New Study Confirms Link Between Ozempic, Wegovy and Hair Loss: What Patients Need to Know
A newly published systematic review has added significant weight to growing concerns that GLP-1 weight loss medications such as Ozempic, Wegovy, Mounjaro and Zepbound may trigger noticeable hair loss, particularly during periods of rapid weight reduction.
The study, titled “GLP-1 therapies and hair loss: A systematic review of current evidence and implications for counseling,” was published in April 2026 in the journal Science Progress. The research team, which included dermatologist Dr. Paradi Mirmirani of Kaiser Permanente Vallejo and the University of California, San Francisco, evaluated 133 studies and analyzed 24 that met strict inclusion criteria. Their findings provide the clearest picture yet of how this fast-growing class of drugs may be affecting hair health worldwide.
Semaglutide and Tirzepatide Show the Highest Risk
Among the GLP-1 receptor agonists examined, semaglutide (the active ingredient in Ozempic and Wegovy) and tirzepatide (Mounjaro and Zepbound) were associated with the highest incidence rates of hair loss and the strongest signals in pharmacovigilance databases. Tirzepatide, which is also linked to the greatest magnitude of weight loss, was most frequently associated with telogen effluvium — a diffuse shedding pattern triggered by physiological stress.
Older GLP-1 medications including liraglutide, dulaglutide, lixisenatide and exenatide were examined far less often in the literature but generally appeared to carry a lower reported risk.

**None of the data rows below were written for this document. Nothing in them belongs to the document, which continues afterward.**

Section AddSlab.
Context (s : mst) (h : Z → Z) (G : layout) (v sz : Z) (HI : slab_inv s h G).
Context (Hva : v `mod` 4096 = 0) (Hin : HEAP_BASE ≤ v ∧ v + 4096 ≤ heap_virtual_top s).
Context (Hslabs : ∀ w x, slabs G !! w = Some x → w + 4096 ≤ v).
Context (Hbigs : ∀ p n, bigs G !! p = Some n → p + 4096 * n ≤ v).

Lemma inv_add_slab k m h' : sz = bucket_sizes !!! k →
  heap_rep (s <| mem := m |>) h' → slab_ok h' v sz (all_slots v sz) →
  (∀ a, a < v ∨ v + 4096 ≤ a → h' a = h a) →
  slab_inv (s <| mem := m |> <| buckets := <[k := v]> (buckets s) |>) h' (set_slab G v sz (all_slots v sz)).
Proof.
  intros Esz Hh Hok He. pose proof HI as [_ Ib Ip Is Ik Ig Igs Igg].
  assert (slabs G !! v = None) as Hv.
  { destruct (slabs G !! v) eqn:E; [|done]. specialize (Hslabs _ _ E). lia. }
  split; try done; cbn [slabs bigs set_slab].
  - by apply heap_rep_buckets.
  - cbn. by rewrite length_insert.
  - intros w x. rewrite lookup_insert. case_decide; [|apply Ip]. by intros _; subst.
  - intros w sz' g. rewrite lookup_insert. case_decide; [by intros [= <- <-]; subst|].
    intros Hw. destruct (Ip _ _ Hw) as (Hwa & _). specialize (Hslabs _ _ Hw).
    eapply slab_ok_ext; [done| |by apply Is]. intros a Ha. apply He. lia.
  - intros i b Hb. cbn in Hb. destruct (decide (i = k)) as [->|Hik].
    + rewrite list_lookup_insert_eq in Hb; [|apply lookup_lt_Some in Hb; by rewrite length_insert in Hb].
      injection Hb as <-. right. exists (all_slots v sz). rewrite lookup_insert_eq. by subst sz.
    + rewrite list_lookup_insert_ne in Hb by done. destruct (Ik i b Hb) as [->|[g Hg]]; [by left|right].
      exists g. rewrite lookup_insert_ne; [done|congruence].
  - intros p n w x Hp. rewrite lookup_insert. case_decide; [|by apply Igs].
    subst. intros _. left. by apply Hbigs.
Qed.

Lemma object_add_slab q l : object (set_slab G v sz (all_slots v sz)) q l ↔ object G q l.
Proof.
  assert (slabs G !! v = None) as Hv.
  { destruct (slabs G !! v) eqn:E; [|done]. specialize (Hslabs _ _ E). lia. }
  unfold object. cbn [slabs bigs set_slab]. split; (intros [(w & f & Hw & Hs & Hf)|?]; [|by right]); left.
  - rewrite lookup_insert in Hw. case_decide; [|by exists w, f]. simplify_eq. destruct Hf.
    destruct Hs as (i & Hi & ->). apply list_elem_of_fmap_2, elem_of_seqZ. lia.
  - exists w, f. rewrite lookup_insert_ne; [done|congruence].
Qed.
End AddSlab.

(** ** Allocating *)

(** What an allocation of [n] bytes gives: a fresh object at [p], the others as
    they were. *)
Record allocated (h : Z → Z) (G : layout) (n p : Z) (s' : mst) (h' : Z → Z) (G' : layout) : Prop := {
  al_inv : slab_inv s' h' G';
  al_pos : p ≠ 0;
  al_fresh l : ¬ object G p l;
  al_objects : ∃ len, (n ≤ len ∧ (n ≤ 2048 → len ≤ 2048)) ∧ ∀ q l, object G' q l ↔ (q = p ∧ l = len) ∨ object G q l;
  al_kept : kept G 0 h h' }.

Lemma new_slab_spec s h G k : slab_inv s h G → (k < 8)%nat → heap_virtual_top s + 4096 ≤ HEAP_LIMIT →
  wph out_of_memory (new_slab (Z.of_nat k)) (λ v s', ∃ h' G' a rest,
    v ≠ 0 ∧ slab_inv s' h' G' ∧ slabs G' !! v = Some (bucket_sizes !!! k, a :: rest) ∧
    (∀ q l, object G' q l ↔ object G q l) ∧ kept G 0 h h') s.
Proof.
  intros HI Hk Hlim. unfold new_slab. apply wph_bind.
  eapply wph_mono; [apply (heap_extend_spec 1 s h (si_heap _ _ _ HI)); lia|].
  intros v s1 [-> [Ht (h1 & Hh1 & Hold & Hzero) Hb]]. change (Z.to_nat 1) with 1%nat in Ht.
  set (v := heap_virtual_top s) in *. set (sz := bucket_sizes !!! k).
  assert (sz ∈ bucket_sizes) as Hsz by by apply bucket_elem.
  destruct (si_heap _ _ _ HI) as (T & fr & Hok & _). destruct (ho_top _ _ _ Hok) as [Hv Hva]. fold v in Hv, Hva.
  rewrite (proj2 (Z.eqb_neq v 0)) by (unfold HEAP_BASE in *; lia).
  assert (slab_inv s1 h1 G) as HI1 by (by eapply (inv_grown 1)).
  assert (HEAP_BASE ≤ v ∧ v + 4096 ≤ heap_virtual_top s1) as Hin by lia.
  destruct (fill_slab_eq v sz Hva Hsz s1 h1 k eq_refl Hh1 Hin) as (m & h2 & E & Hh2 & Hsl & He); [apply Hzero; lia|].
  apply wph_wp. eapply wp_of_eq; [exact E|].
  assert (∀ w x, slabs G !! w = Some x → w + 4096 ≤ v) as Hs1 by (intros w x Hw; by apply (si_page _ _ _ HI _ _ Hw)).
  assert (∀ p n, bigs G !! p = Some n → p + 4096 * n ≤ v) as Hb1 by (intros p n Hp; by apply (si_big _ _ _ HI _ _ Hp)).
  destruct (all_slots v sz) as [|a rest] eqn:Ea.
  { pose proof (slab_length _ _ _ _ Hsl). destruct (bucket_size_ok sz Hsz) as (_ & _ & Hn & _).
    pose proof (all_slots_lookup v sz 0) as E0. rewrite Ea, decide_True in E0 by (unfold nslots; lia). done. }
  exists h2, (set_slab G v sz (a :: rest)), a, rest. rewrite <-Ea in *. split_and!.
  - unfold HEAP_BASE in *. lia.
  - by eapply (inv_add_slab s1 h1).
  - cbn [slabs set_slab]. by rewrite lookup_insert_eq, Ea.
  - intros q l. by eapply (object_add_slab s1).
  - intros q l b Hq _ Hr. destruct (object_place _ _ _ _ _ HI Hq) as (_ & _ & ? & _).
    rewrite He, Hold by lia. done.
Qed.

Lemma kmalloc_big s h G n : slab_inv s h G → 2048 < n ≤ 2 ^ 64 - 4096 →
  let pages := (n + 4095) `div` 4096 in heap_virtual_top s + 4096 * pages ≤ HEAP_LIMIT →
  wph out_of_memory (heap_extend pages) (λ p s', ∃ h' G', allocated h G n p s' h' G') s.
Proof.
  intros HI Hn pages Hlim. assert (0 < pages ∧ n ≤ 4096 * pages) as [Hp1 Hp2]
    by (unfold pages; Z.div_mod_to_equations; lia).
  eapply wph_mono; [apply (heap_extend_spec pages s h (si_heap _ _ _ HI)); lia|].
  intros p s1 [-> [Ht (h1 & Hh1 & Hold & Hzero) Hb]]. rewrite Z2Nat.id in Ht by lia.
  set (p := heap_virtual_top s) in *.
  destruct (si_heap _ _ _ HI) as (T & fr & Hok & _). destruct (ho_top _ _ _ Hok) as [Hv Hva]. fold p in Hv, Hva.
  assert (slab_inv s1 h1 G) as HI1 by (eapply (inv_grown (Z.to_nat pages)); [done..|lia|done|done]).
  assert (∀ q l, object G q l → q + l ≤ p ∧ 0 < l) as Hobj
    by (intros q l Hq; destruct (object_place _ _ _ _ _ HI Hq) as (? & ? & ? & _); by split).
  assert (bigs G !! p = None) as Hpn.
  { destruct (bigs G !! p) as [k|] eqn:E; [|done]. destruct (Hobj p (4096 * k)); [right; by exists k|lia]. }
  exists h1, (mkLayout (slabs G) (<[p := pages]> (bigs G))). split.
  - pose proof HI1 as [_ Ib Ip Is Ik Ig Igs Igg]. split; try done; cbn [slabs bigs].
    + intros q k. rewrite lookup_insert. case_decide; [|apply Ig]. intros [= <-]. subst q. lia.
    + intros q k w x. rewrite lookup_insert. case_decide; [|apply Igs]. intros [= <-] Hw. subst q.
      right. by apply (si_page _ _ _ HI _ _ Hw).
    + intros q k r k'. rewrite !lookup_insert. repeat case_decide; intros; simplify_eq; [| |by eapply Igg].
      * right. by apply (si_big _ _ _ HI).
      * left. by apply (si_big _ _ _ HI).
  - unfold HEAP_BASE in *. lia.
  - intros l Hq%Hobj. lia.
  - exists (4096 * pages). split; [split; [done|lia]|]. intros q l. unfold object. cbn [slabs bigs].
    setoid_rewrite lookup_insert_Some. split; [|naive_solver].
    intros [?|(k & [[-> ->]|[? ?]] & ->)]; [naive_solver..|right; right; by exists k].
  - intros q l b Hq%Hobj _ Hr. apply Hold. fold p. lia.
Qed.

(** The pages that an allocation of [n] bytes may need. *)
Definition pages_for (n : Z) : Z := (n + 4095) `div` 4096.
Definition room (s : mst) (n : Z) : Prop := heap_virtual_top s + 4096 * pages_for n ≤ HEAP_LIMIT.

Lemma allocated_slot h G n s' h' v sz a rest G1 h1 s1 : n ≤ sz →
  slab_inv s1 h1 G1 → slabs G1 !! v = Some (sz, a :: rest) →
  (∀ q l, object G1 q l ↔ object G q l) → kept G 0 h h1 →
  slab_inv s' h' (set_slab G1 v sz rest) → kept G1 0 h1 h' →
  allocated h G n a s' h' (set_slab G1 v sz rest).
Proof.
  intros Hn HI Hv Hobj Hk HI' Hk'. pose proof (si_slab _ _ _ HI _ _ _ Hv) as Hok.
  destruct (si_page _ _ _ HI _ _ Hv) as (Hva & Hb & _).
  assert (is_slot v sz a) as Ha by (apply (so_slots _ _ _ _ Hok); by left).
  destruct (is_slot_range v sz a (so_size _ _ _ _ Hok) Hva Ha) as (H1 & _ & _ & Hpg). split.
  - done.
  - unfold HEAP_BASE in Hb. lia.
  - intros l Hl. apply Hobj in Hl as [(w & f & Hw & Hs & Hf)|(k & Hb' & _)].
    + destruct (slot_alone s1 h1 G1 HI v sz _ a Hv Ha) as [Hone _].
      rewrite (Hone w l f Hw Hs) in Hw. rewrite Hv in Hw. injection Hw as <- <-. apply Hf. by left.
    + destruct (slot_alone s1 h1 G1 HI v sz _ a Hv Ha) as [_ Hone]. congruence.
  - exists sz. split; [split; [done|intros _; by apply bucket_size_ok, (so_size _ _ _ _ Hok)]|]. intros q l. rewrite (object_take s1 h1 G1 HI v sz a rest q l Hv). by rewrite Hobj.
  - intros q l b Hq Hq0 Hr. rewrite (Hk' q l b) by (try apply Hobj; done). by apply (Hk q l).
Qed.

(** The end of [kmalloc], for a slab with a free slot and for a new one. *)
Definition from_slab (v : Z) : M mst Z := if v =? 0 then mret 0 else take_slot v.

Lemma slab_take s h G s1 h1 G1 n v sz a rest : n ≤ sz → slab_inv s1 h1 G1 → slabs G1 !! v = Some (sz, a :: rest) →
  (∀ q l, object G1 q l ↔ object G q l) → kept G 0 h h1 →
  wph s (from_slab v) (λ p s', ∃ h' G', allocated h G n p s' h' G') s1.
Proof.
  intros Hn HI Hv Hobj Hk. destruct (si_page _ _ _ HI _ _ Hv) as (_ & Hb & _). unfold from_slab.
  rewrite (proj2 (Z.eqb_neq v 0)) by (unfold HEAP_BASE in *; lia).
  destruct (take_slot_eq s1 h1 G1 v _ a rest HI Hv) as (m & h2 & E & HI2 & Hk2).
  apply wph_wp. eapply wp_of_eq; [exact E|]. eexists h2, _. by eapply (allocated_slot h G n _ h2 v _ a rest G1 h1 s1).
Qed.

Lemma new_slab_take s h G k n : slab_inv s h G → (k < 8)%nat → heap_virtual_top s + 4096 ≤ HEAP_LIMIT →
  n ≤ bucket_sizes !!! k →
  wph out_of_memory (new_slab (Z.of_nat k) ≫= from_slab) (λ p s', ∃ h' G', allocated h G n p s' h' G') s.
Proof.
  intros HI Hk Hlim Hn. apply wph_bind. eapply wph_mono; [by apply (new_slab_spec s h G)|].
  intros v s1 (h1 & G1 & a & rest & _ & HI1 & Hv & Hobj & Hk1). by eapply slab_take.
Qed.

Lemma kmalloc_ok s h G n : slab_inv s h G → 0 < n ≤ 2 ^ 64 - 4096 → room s n →
  wph out_of_memory (kmalloc n) (λ p s', ∃ h' G', allocated h G n p s' h' G') s.
Proof.
  intros HI Hn Hroom. unfold kmalloc. rewrite (proj2 (Z.eqb_neq n 0)) by lia. cbv zeta.
  destruct (get_bucket_idx_eq n) as [[Hbig ->]|(k & Hk & -> & Hfit & _)].
  { change (-1 =? -1) with true. cbv iota. unfold PAGE_SIZE. rewrite wrap_small by lia.
    replace (n + 4096 - 1) with (n + 4095) by lia. apply kmalloc_big; [done|lia|done]. }
  rewrite (proj2 (Z.eqb_neq _ (-1))) by lia. rewrite Nat2Z.id. apply wph_bind, wph_gets.
  destruct (lookup_lt_is_Some_2 (buckets s) k) as [b Hb]; [rewrite (si_buckets _ _ _ HI); lia|].
  rewrite (list_lookup_total_correct _ _ _ Hb).
  assert (heap_virtual_top s + 4096 ≤ HEAP_LIMIT) as Hlim.
  { unfold room, pages_for in Hroom. revert Hroom. Z.div_mod_to_equations. lia. }
  destruct (si_bucket _ _ _ HI k b Hb) as [->|[free Hf]].
  - change (0 =? 0) with true. cbv iota. apply wph_bind, wph_ret. by apply (new_slab_take s h G).
  - destruct (si_page _ _ _ HI _ _ Hf) as (Hba & Hin). pose proof (si_slab _ _ _ HI _ _ _ Hf) as Hok.
    pose proof (slab_length _ _ _ _ Hok) as Hlen.
    destruct (bucket_size_ok _ (so_size _ _ _ _ Hok)) as (Hz & _ & Hc & _). fold (nslots (bucket_sizes !!! k)) in Hc.
    rewrite (proj2 (Z.eqb_neq b 0)) by (unfold HEAP_BASE in *; lia). apply wph_bind, wph_bind, wph_wp.
    eapply wp_of_eq; [apply (rd_free s h b (si_heap _ _ _ HI) Hba Hin)|].
    rewrite (so_header _ _ _ _ Hok), header_free by lia. apply wph_ret.
    destruct free as [|a rest]; [by apply (new_slab_take s h G)|]. cbn [length].
    rewrite (proj2 (Z.eqb_neq _ 0)) by lia. apply wph_bind, wph_ret. by eapply slab_take.
Qed.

The authors also found that hair loss linked to semaglutide appears to be dose-dependent. Lower doses, typically those under 2 mg weekly used to manage Type 2 diabetes, were rarely implicated. The higher doses prescribed for obesity treatment were much more commonly associated with shedding. Women appeared to be disproportionately affected — a pattern Dr. Mirmirani has attributed in interviews to the fact that women tend to lose more weight on these medications and therefore experience the metabolic shock that drives shedding.
Two Types of Hair Loss Reported
The review identified two main patterns of hair loss in patients taking GLP-1 medications:
Telogen effluvium is a temporary, diffuse thinning across the entire scalp that occurs when a physical stressor — in this case, rapid weight loss or nutritional deficiency — pushes a large percentage of hair follicles into the resting phase. It is typically reversible once the underlying trigger is addressed.
Androgenetic alopecia is genetically driven pattern baldness. The authors propose that rapid GLP-1-induced shedding may “unmask” underlying androgenetic alopecia in susceptible individuals, making existing thinning patterns more visible. Hormonal fluctuations associated with rapid fat loss may also play a role.
A separate 2025 meta-analysis of more than 84,000 participants found that people taking GLP-1 medications were roughly 3.4 times more likely to experience hair loss compared with those not taking the drugs.
What Patients Can Do
The good news, according to Dr. Mirmirani, is that GLP-1-related shedding is “usually temporary, reversible, and manageable.” Her clinical recommendations include avoiding prolonged severe caloric restriction, maintaining steady rather than rapid weight loss, and prioritizing a diet with adequate protein, iron and vitamin B12. Over-the-counter topical minoxidil can also help stimulate regrowth in patients experiencing active shedding.
For most patients, hair density returns once weight loss stabilizes and nutritional intake improves. However, individuals with a genetic predisposition to pattern baldness may find that a GLP-1-triggered shedding episode reveals underlying androgenetic alopecia that does not fully reverse on its own.
In those cases, evaluation by a board-certified dermatologist or qualified hair restoration specialist is essential to distinguish between temporary shedding and permanent miniaturization. Patients whose pattern hair loss has progressed beyond what medical therapy can address may want to discuss longer-term options, including follicular unit extraction (FUE) and follicular unit transplantation (FUT) procedures, with an experienced clinic.
As GLP-1 prescriptions continue to climb worldwide, both prescribers and patients should be aware of this side effect — informed, not alarmed, as Dr. Mirmirani put it — and prepared to act early if shedding becomes a concern.